The required output is the lines below from the line containing "is [eventlet.Timeout], which" to the line containing "Exception => [Exception; BaseException]", inclusive, retyped exactly. No other lines belong in it.

Stored items:
• • • • • • •
(** * swiftly/concurrency.py: the [Concurrency] class

    A shallow embedding of [swiftly.concurrency.Concurrency] and the
    properties of its result collection: what the wrapper [_spawner]
    publishes, how [get_results] drains the queue into the result dict,
    and what [spawn] and [join] leave alone.

    Python objects that are shared by reference (the [_results] dict that
    [get_results] hands out) live in a heap indexed by locations; the
    engine keeps the location.  Units of work are opaque callables: a
    call either returns a value or raises an exception. *)

From stdpp Require Import gmap strings list fin_maps.

Local Open Scope Z_scope.

#[local] Set Warnings "-clear-no-such-hyp".

(** ** Python values *)

(** The part of the exception hierarchy that decides which handler of
    [_spawner] matches.  [EventletTimeout] is [eventlet.Timeout], which
    derives from [BaseException]; [UserException] stands for
    application classes written [class name(Exception)]. *)
Inductive exc_class :=
  | BaseException
  | SystemExit
  | KeyboardInterrupt
  | GeneratorExit
  | Exception
  | ArithmeticError
  | ZeroDivisionError
  | ValueError
  | TypeError
  | EventletTimeout
  | UserException (name : string).

#[global] Instance exc_class_eq_dec : EqDecision exc_class.
Proof. solve_decision. Defined.

(** Method resolution order: the class followed by its bases. *)
Definition mro (c : exc_class) : list exc_class :=
  match c with
  | BaseException => [BaseException]
  | SystemExit => [SystemExit; BaseException]
  | KeyboardInterrupt => [KeyboardInterrupt; BaseException]
  | GeneratorExit => [GeneratorExit; BaseException]
  | Exception => [Exception; BaseException]
  | ArithmeticError => [ArithmeticError; Exception; BaseException]
  | ZeroDivisionError =>
      [ZeroDivisionError; ArithmeticError; Exception; BaseException]
  | ValueError => [ValueError; Exception; BaseException]
  | TypeError => [TypeError; Exception; BaseException]
  | EventletTimeout => [EventletTimeout; BaseException]
  | UserException n => [UserException n; Exception; BaseException]
  end.

Definition issubclass (c d : exc_class) : bool := bool_decide (d ∈ mro c).

(** An exception instance: its class and its message. *)
Record exn := Exn { exn_class : exc_class; exn_message : string }.

#[global] Instance exn_eq_dec : EqDecision exn.
Proof. solve_decision. Defined.

(** A traceback object, as the handler sees it: the frames from the
    handler's frame down to the raise. *)
Definition traceback := list string.

Inductive value :=
  | VNone
  | VInt (n : Z)
  | VStr (s : string)
  | VType (c : exc_class)
  | VExc (e : exn)
  | VTraceback (tb : traceback).

#[global] Instance value_eq_dec : EqDecision value.
Proof. solve_decision. Defined.

(** Identifiers are dict keys: hashable values. *)
Inductive ident :=
  | IdInt (n : Z)
  | IdStr (s : string).

#[global] Instance ident_eq_dec : EqDecision ident.
Proof. solve_decision. Defined.

#[global] Instance ident_countable : Countable ident.
Proof.
  refine (inj_countable'
            (λ i, match i with IdInt n => inl n | IdStr s => inr s end)
            (λ x, match x with inl n => IdInt n | inr s => IdStr s end) _).
  by intros [].
Defined.

(** The tuple [(exc_type, exc_value, exc_tb, result)]. *)
Definition outcome : Type := value * value * value * value.

Definition exc_type (o : outcome) : value := o.1.1.1.
Definition exc_value (o : outcome) : value := o.1.1.2.
Definition exc_tb (o : outcome) : value := o.1.2.
Definition result (o : outcome) : value := o.2.

(** What calling [func] on its arguments does: return a value, or raise
    an exception that reaches the caller with a traceback. *)
Inductive call_result :=
  | Returned (v : value)
  | Raised (e : exn) (tb : traceback).

Definition callable := list value → list (string * value) → call_result.

(** ** Module level: the optional import of eventlet

    [try: from eventlet import GreenPool, sleep, Timeout] either binds
    the three names to eventlet's, or [GreenPool = None; sleep = None;
    Timeout = Exception]. *)
Record globals := Globals { eventlet_imported : bool }.

Definition Timeout (G : globals) : exc_class :=
  if eventlet_imported G then EventletTimeout else Exception.

(** Truth value of the module name [GreenPool]: a class, or [None]. *)
Definition GreenPool (G : globals) : bool := eventlet_imported G.

(** [except (Exception, Timeout)]: does the handler match [e]? *)
Definition except_Exception_Timeout (G : globals) (e : exn) : bool :=
  issubclass (exn_class e) Exception || issubclass (exn_class e) (Timeout G).

(** [sys.exc_info()] inside the handler of [e]. *)
Definition sys_exc_info (e : exn) (tb : traceback) : value * value * value :=
  (VType (exn_class e), VExc e, VTraceback tb).

(** ** The engine's state *)

(** A call of [self._spawner], on an identifier, a callable and its
    arguments, that was handed to the pool and has not finished yet. *)
Record task := Task {
  task_ident : ident;
  task_func : callable;
  task_args : list value;
  task_kwargs : list (string * value)
}.

(** Modelled from the spec: eventlet's [GreenPool] is an external
    collaborator, described by the spec as a pool that runs a callable
    without blocking the caller, waits for all running callables, and
    lets the caller yield.  The pool keeps the calls it was given that
    have not finished; whether such a call holds a slot or still waits
    for one is the pool's own matter. *)
Record green_pool := Pool {
  pool_size : Z;
  pool_running : list task
}.

Definition loc := positive.

Record Concurrency := Engine {
  concurrency : Z;
  _pool : option green_pool;
  _queue : list (ident * outcome);   (* queue.Queue, oldest entry first *)
  _results : loc                      (* reference to a dict *)
}.

(** The interpreter state seen by one engine: the dict objects and the
    engine's own attributes. *)
Record world := World {
  heap : gmap loc (gmap ident outcome);
  self : Concurrency
}.

(** The dict a reference denotes. *)
Definition deref (h : gmap loc (gmap ident outcome)) (l : loc)
  : gmap ident outcome := default ∅ (h !! l).

(** The engine's result dict, read through [self._results]. *)
Definition store (w : world) : gmap ident outcome :=
  deref (heap w) (_results (self w)).

Definition set_queue (q : list (ident * outcome)) (w : world) : world :=
  World (heap w)
    (Engine (concurrency (self w)) (_pool (self w)) q (_results (self w))).

Definition set_running (ts : list task) (w : world) : world :=
  World (heap w)
    (Engine (concurrency (self w))
       (match _pool (self w) with
        | Some p => Some (Pool (pool_size p) ts)
        | None => None
        end)
       (_queue (self w)) (_results (self w))).

Definition set_heap (h : gmap loc (gmap ident outcome)) (w : world) : world :=
  World h (self w).

(** ** The methods *)

(** [Concurrency(concurrency)]: [self.concurrency] is truthy when it is
    not zero; the dict is a newly allocated object. *)
Definition __init__ (G : globals) (h : gmap loc (gmap ident outcome))
    (c : Z) : world :=
  let l := fresh (dom h) in
  World (<[l := ∅]> h)
    (Engine c
       (if negb (c =? 0) && GreenPool G then Some (Pool c []) else None)
       [] l).

(** [self._queue.put(item)] *)
Definition Queue_put (item : ident * outcome) (w : world) : world :=
  set_queue (_queue (self w) ++ [item]) w.

(** [_spawner]: the first component is the exception that leaves the
    method, if one does. *)
Definition _spawner (G : globals) (id : ident) (func : callable)
    (args : list value) (kwargs : list (string * value)) (w : world)
  : option exn * world :=
  match func args kwargs with
  | Returned r => (None, Queue_put (id, (VNone, VNone, VNone, r)) w)
  | Raised e tb =>
      if except_Exception_Timeout G e
      then (None, Queue_put (id, (sys_exc_info e tb, VNone)) w)
      else (Some e, w)
  end.

(** Modelled from the spec: one pooled call runs to its end.  The
    limiter itself never fails: an exception that leaves the wrapper
    ends the call and is not handed to the engine. *)
Definition run_task (G : globals) (t : task) (w : world) : world :=
  (_spawner G (task_ident t) (task_func t) (task_args t) (task_kwargs t) w).2.

(** Modelled from the spec: the caller yields ([sleep()], or waiting in
    [waitall()]) and the scheduler lets pooled calls finish.  Which ones
    and in which order is the scheduler's choice, given here as a list
    of positions in the list of unfinished calls. *)
Fixpoint pool_switch (G : globals) (picks : list nat) (w : world) : world :=
  match picks with
  | [] => w
  | n :: picks' =>
      match _pool (self w) with
      | Some p =>
          match pool_running p !! n with
          | Some t =>
              pool_switch G picks'
                (run_task G t (set_running (delete n (pool_running p)) w))
          | None => pool_switch G picks' w
          end
      | None => w
      end
  end.

Definition running (w : world) : list task :=
  match _pool (self w) with
  | Some p => pool_running p
  | None => []
  end.

(** Modelled from the spec: [GreenPool.spawn_n(f, ...)] records the call
    and returns. *)
Definition spawn_n (t : task) (w : world) : world :=
  set_running (running w ++ [t]) w.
• • • • • • •
*TASK ANSWER*.
    [_spawner] matches.  [EventletTimeout] is [eventlet.Timeout], which
    derives from [BaseException]; [UserException] stands for
    application classes written [class name(Exception)]. *)
Inductive exc_class :=
  | BaseException
  | SystemExit
  | KeyboardInterrupt
  | GeneratorExit
  | Exception
  | ArithmeticError
  | ZeroDivisionError
  | ValueError
  | TypeError
  | EventletTimeout
  | UserException (name : string).

#[global] Instance exc_class_eq_dec : EqDecision exc_class.
Proof. solve_decision. Defined.

(** Method resolution order: the class followed by its bases. *)
Definition mro (c : exc_class) : list exc_class :=
  match c with
  | BaseException => [BaseException]
  | SystemExit => [SystemExit; BaseException]
  | KeyboardInterrupt => [KeyboardInterrupt; BaseException]
  | GeneratorExit => [GeneratorExit; BaseException]
  | Exception => [Exception; BaseException]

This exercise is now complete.